## Activity:
Give back the full material exactly. Omit no line.

## Records to process:
(** CmdCheck. *)
Definition CmdCheck (args : CniCmdArgs) (st : state W) : option (state W * reply) :=
  match checkRequestMessage args st with
  | (st, inr response) => Some (st, (response, None))
  | (st, inl cniConfig) =>
      let cniArgs := cniCmdArgs cniConfig in
      let nc := networkConfig cniConfig in
      st ← lockContainer (ContainerId cniArgs) st;
      let '(w, err) := ExecIPAMCheck E cniArgs (Type_ (IPAM nc)) (world st) in
      let st := record (IPAMCheck cniArgs (Type_ (IPAM nc))) w st in
      let '(st, answer) :=
        match err with
        | Some err =>
            (klog Errorf "Failed to check IPAM configuration: %v" st,
             (ipamFailureResponse err, None))
        | None =>
            let succeed := (st, (resultResponse "", None)) in
            if GreaterThanOrEqualTo E (NC_CNIVersion nc) "0.4.0"
            then
              match parsePrevResultFromRequest nc st with
              | (st, inr response) => (st, (response, None))
              | (st, inl prevResult) =>
                  let '(st, (response, err)) :=
                    validatePrevResult cniArgs (k8sArgs_ cniConfig) prevResult st in
                  match err with
                  | Some err => (st, (response, Some err))
                  | None => (st, (resultResponse "", None))
                  end
              end
            else succeed
        end in
      Some (unlockContainer (ContainerId cniArgs) st, answer)
  end.

(** reconcile, first loop: one Pod of the list. *)
Definition syncPod (acc : state W * gset string) (pod : Pod) : state W * gset string :=
  let '(st, desiredInterfaces) := acc in
  (* Skip Pods for which we are not in charge of the networking. *)
  if HostNetwork pod then acc else
  match GetContainerInterface E (PodMetaName pod) (PodMetaNamespace pod) (world st) with
  | None =>
      (klog Warning "Interface for Pod %s/%s not found in the interface store" st,
       desiredInterfaces)
  | Some containerConfig =>
      let ofport := OFPort containerConfig mod 2 ^ 32 in
      let '(w, err) :=
        InstallPodFlows E (IfaceName containerConfig) (IC_IP containerConfig)
          (MAC containerConfig) (GatewayMAC (NodeGateway (nodeConfig s))) ofport (world st) in
      let st := record (InstallFlows (IfaceName containerConfig) ofport) w st in
      match err with
      | Some _ =>
          (klog Errorf "Error when re-installing flows for Pod %s/%s" st, desiredInterfaces)
      | None => (st, {[IfaceName containerConfig]} ∪ desiredInterfaces)
      end
  end.

(** reconcile, second loop: one known interface. *)
Definition cleanInterface (desiredInterfaces : gset string) (st : state W) (ifaceID : string)
  : state W :=
  if decide (ifaceID ∈ desiredInterfaces) then st (* this interface matches an existing Pod. *)
  else
    match GetInterface E ifaceID (world st) with
    | None => klog Errorf "Interface %s can no longer be found in the interface store" st
    | Some containerConfig =>
        if decide (PodName containerConfig = "") then st (* not a container interface, skipping. *)
        else
          (* ignore error, removeInterfaces already log them *)
          let '(w, _) :=
            removeInterfaces E (PodName containerConfig) (PodNamespace containerConfig)
              (ID containerConfig) "" "" (world st) in
          record (RemoveInterfaces (PodName containerConfig) (PodNamespace containerConfig)
                    (ID containerConfig) "" "") w st
    end.

(** reconcile: the state it leaves and the error it returns. *)
Definition reconcile (st : state W) : state W * option string :=
  match ListPods E ("spec.nodeName=" +:+ NodeName (nodeConfig s)) (world st) with
  | inl err =>
      (st, Some ("failed to list Pods running on Node " +:+ NodeName (nodeConfig s)
                 +:+ ": " +:+ err))
  | inr pods =>
      let knownInterfaces := GetInterfaceIDs E (world st) in
      let '(st, desiredInterfaces) := foldl syncPod (st, ∅) pods in
      (foldl (cleanInterface desiredInterfaces) st knownInterfaces, None)
  end.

## Response area:
(** CmdCheck. *)
Definition CmdCheck (args : CniCmdArgs) (st : state W) : option (state W * reply) :=
  match checkRequestMessage args st with
  | (st, inr response) => Some (st, (response, None))
  | (st, inl cniConfig) =>
      let cniArgs := cniCmdArgs cniConfig in
      let nc := networkConfig cniConfig in
      st ← lockContainer (ContainerId cniArgs) st;
      let '(w, err) := ExecIPAMCheck E cniArgs (Type_ (IPAM nc)) (world st) in
      let st := record (IPAMCheck cniArgs (Type_ (IPAM nc))) w st in
      let '(st, answer) :=
        match err with
        | Some err =>
            (klog Errorf "Failed to check IPAM configuration: %v" st,
             (ipamFailureResponse err, None))
        | None =>
            let succeed := (st, (resultResponse "", None)) in
            if GreaterThanOrEqualTo E (NC_CNIVersion nc) "0.4.0"
            then
              match parsePrevResultFromRequest nc st with
              | (st, inr response) => (st, (response, None))
              | (st, inl prevResult) =>
                  let '(st, (response, err)) :=
                    validatePrevResult cniArgs (k8sArgs_ cniConfig) prevResult st in
                  match err with
                  | Some err => (st, (response, Some err))
                  | None => (st, (resultResponse "", None))
                  end
              end
            else succeed
        end in
      Some (unlockContainer (ContainerId cniArgs) st, answer)
  end.

(** reconcile, first loop: one Pod of the list. *)
Definition syncPod (acc : state W * gset string) (pod : Pod) : state W * gset string :=
  let '(st, desiredInterfaces) := acc in
  (* Skip Pods for which we are not in charge of the networking. *)
  if HostNetwork pod then acc else
  match GetContainerInterface E (PodMetaName pod) (PodMetaNamespace pod) (world st) with
  | None =>
      (klog Warning "Interface for Pod %s/%s not found in the interface store" st,
       desiredInterfaces)
  | Some containerConfig =>
      let ofport := OFPort containerConfig mod 2 ^ 32 in
      let '(w, err) :=
        InstallPodFlows E (IfaceName containerConfig) (IC_IP containerConfig)
          (MAC containerConfig) (GatewayMAC (NodeGateway (nodeConfig s))) ofport (world st) in
      let st := record (InstallFlows (IfaceName containerConfig) ofport) w st in
      match err with
      | Some _ =>
          (klog Errorf "Error when re-installing flows for Pod %s/%s" st, desiredInterfaces)
      | None => (st, {[IfaceName containerConfig]} ∪ desiredInterfaces)
      end
  end.

(** reconcile, second loop: one known interface. *)
Definition cleanInterface (desiredInterfaces : gset string) (st : state W) (ifaceID : string)
  : state W :=
  if decide (ifaceID ∈ desiredInterfaces) then st (* this interface matches an existing Pod. *)
  else
    match GetInterface E ifaceID (world st) with
    | None => klog Errorf "Interface %s can no longer be found in the interface store" st
    | Some containerConfig =>
        if decide (PodName containerConfig = "") then st (* not a container interface, skipping. *)
        else
          (* ignore error, removeInterfaces already log them *)
          let '(w, _) :=
            removeInterfaces E (PodName containerConfig) (PodNamespace containerConfig)
              (ID containerConfig) "" "" (world st) in
          record (RemoveInterfaces (PodName containerConfig) (PodNamespace containerConfig)
                    (ID containerConfig) "" "") w st
    end.

(** reconcile: the state it leaves and the error it returns. *)
Definition reconcile (st : state W) : state W * option string :=
  match ListPods E ("spec.nodeName=" +:+ NodeName (nodeConfig s)) (world st) with
  | inl err =>
      (st, Some ("failed to list Pods running on Node " +:+ NodeName (nodeConfig s)
                 +:+ ": " +:+ err))
  | inr pods =>
      let knownInterfaces := GetInterfaceIDs E (world st) in
      let '(st, desiredInterfaces) := foldl syncPod (st, ∅) pods in
      (foldl (cleanInterface desiredInterfaces) st knownInterfaces, None)
  end.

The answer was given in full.